A priest and performer considers religion, the arts, and the often thin space between sacred and secular, church and culture, pulpit and pew.

Thursday, May 19, 2016

Festival of Homiletics - Day 1 - Letting Go

I'm spending this week in Atlanta, Georgia at the 24th annual Festival of Homiletics, a workshop/conference by, for, and about preachers and preaching sponsored by Luther Seminary in Minneapolis. The opening worship service was held Monday evening at the Peachtree Road United Methodist Church, a 7700-member church with a beautiful campus and lovely, state-of-the-art facilities.

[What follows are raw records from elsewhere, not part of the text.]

Lemma refresh_inv i q :
  m' !! i = Some q ->
  exists st p, st ∈ steps d /\ step_id st = i /\ m !! i = Some p /\
    q = refresh_entry (completed_ids m) st p.
Proof.
  intros Hq. destruct (decide (i ∈ step_id <$> steps d)) as [Hin|Hin].
  - apply list_elem_of_fmap in Hin as (st & -> & Hst). rewrite refresh_lookup in Hq by done.
    destruct (m !! step_id st) as [p|] eqn:E; simplify_eq/=. eauto 6.
  - unfold m' in Hq. rewrite refresh_fold_other in Hq by done.
    apply (map_ok_declared d m) in Hq as (st & Hst & <- & _); [|done].
    destruct Hin. apply list_elem_of_fmap. eauto.
Qed.

Lemma refresh_dom i : is_Some (m' !! i) <-> is_Some (m !! i).
Proof.
  destruct (decide (i ∈ step_id <$> steps d)) as [Hin|Hin].
  - apply list_elem_of_fmap in Hin as (st & -> & Hst). rewrite refresh_lookup by done.
    by rewrite fmap_is_Some.
  - unfold m'. by rewrite refresh_fold_other.
Qed.

Lemma refresh_completed i : completed m' i <-> completed m i.
Proof.
  unfold completed. split.
  - intros (q & Hq & Hc). apply refresh_inv in Hq as (st & p & Hst & <- & Hp & ->).
    exists p. split; [done|].
    by destruct (refresh_entry_state (completed_ids m) st p) as [Hr|(_ & _ & Hr)];
      rewrite Hr in Hc.
  - intros (p & Hp & Hc).
    destruct (map_ok_declared d m i p Hok Hp) as (st & Hst & <- & _).
    exists p. rewrite refresh_lookup, Hp by done. simpl. split; [|done]. f_equal.
    destruct (refresh_entry_state (completed_ids m) st p) as [|(Hpend & _)]; congruence.
Qed.

Lemma refresh_map_ok : map_ok d m'.
Proof.
  destruct Hok as [Hdom Hsteps]. split.
  - rewrite <-Hdom. apply set_eq. intros i. rewrite !elem_of_dom. apply refresh_dom.
  - intros st q Hst Hq. rewrite refresh_lookup in Hq by done.
    destruct (m !! step_id st) as [p|] eqn:E; simplify_eq/=.
    apply (step_ok_mono m); [intros i; apply refresh_completed|].
    pose proof (Hsteps st p Hst E) as Hp.
    destruct (refresh_entry_state (completed_ids m) st p) as [->|(Hpend & Hdeps & ->)]; [done|].
    destruct Hp as [H1 H2 H3 H4]. constructor; simpl; [done|done| |].
    + intros _ i Hi. apply elem_of_completed_ids. by apply Hdeps.
    + intros [|[|]]; done.
Qed.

The preacher was Anna Carter Florence, the Peter Marshall Professor of Preaching at Columbia Theological Seminary. She took us into the resurrection narrative in John 20. In fact, the entire liturgy was structured around Easter - we sang "Jesus Christ is risen today", the gospel was festooned with Alleluias - and it was odd to have a liturgy structured for Easter morning the day after Pentecost. But as Anna explained, the week we were embarking on was less about continuing education than about resuscitation for preachers (which drew applause); hence the emphasis on resurrection.

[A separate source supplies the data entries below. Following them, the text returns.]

(** A snapshot whose steps went through their own change, refreshed or not. *)
Record changed (s : PlanSnapshot) (t : PlanTransition) (s1 : PlanSnapshot) : Prop := {
  ch_definition : definition s1 = d;
  ch_status : plan_state s1 = status_after s t;
  ch_total : total_attempts s1 = total_attempts s + attempt_made t;
  ch_steps i : progress s1 !! i = own_change t i <$> progress s !! i;
}.

Lemma changed_declared s t s1 : snapshot_wf d s -> changed s t s1 -> dom (progress s1) = step_ids (steps d).
Proof.
  intros Hwf Hc. rewrite <-(proj1 (wf_map d s Hwf)). apply set_eq. intros i.
  by rewrite !elem_of_dom, (ch_steps _ _ _ Hc), fmap_is_Some.
Qed.

Lemma declared_lookup s st : snapshot_wf d s -> st ∈ steps d -> exists p, progress s !! step_id st = Some p.
Proof.
  intros Hwf Hst. apply elem_of_dom. rewrite (proj1 (wf_map d s Hwf)). apply elem_of_step_ids. eauto.
Qed.

Lemma changed_move s t s1 : snapshot_wf d s -> asks d s t -> changed s t s1 -> ~ promotes t -> plan_move d s t s1.
Proof.
  intros Hwf Ha Hc Hn. split; try apply Hc; [done|by eapply changed_declared|].
  intros st Hst. destruct (declared_lookup s st Hwf Hst) as [p Hp]. exists p, (own_change t (step_id st) p).
  rewrite (ch_steps _ _ _ Hc), Hp. split; [done|]. split; [done|]. right. split; [|done]. by intros [? _].
Qed.

Lemma refresh_declared s1 : closed_steps (steps (definition s1)) -> dom (progress (refresh_ready s1)) = dom (progress s1).
Proof.
  intros Hcl. apply set_eq. intros i. rewrite !elem_of_dom. destruct (refresh_progress s1) as [-> | ->]; [done|].
  destruct (decide (i ∈ step_id <$> steps (definition s1))) as [Hin|Hin].
  - apply list_elem_of_fmap in Hin as (st & -> & Hst). rewrite refresh_fold_lookup by (done || apply Hcl). by rewrite fmap_is_Some.
  - by rewrite refresh_fold_other.
Qed.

So into that early morning on the first day of the week she took us, explaining that Mary Magdalene is the real preacher in this account, just as she is the apostle to the apostles ("she's the one who shows up; she's the one who was sent"). But first, she simples has to be there, weeping and sitting with her grief. Anna played with the scenario of the "missing" body of Jesus in light of change, of new ways of looking at some of our dearly held habits, customs, interpretations. On Mary's desperation at finding the tomb empty, and interrogating first the angels, then the gardener (wink, wink): "when the Jesus you  know doesn't stay put, someone is to blame."

Of course, when the gardener speaks Mary's name and she recognizes him as Jesus, she wants to embrace him, cling to him. Anna calls Jesus' response -"do not hold on to me" - the first post-resurrection teaching. It's a lesson for all of us who seek to proclaim the gospel in new ways for different contexts, as we struggle not to hold on to and pass on comfortable messages, but go from our own encounters with the risen Christ to share the radical hope of the gospel.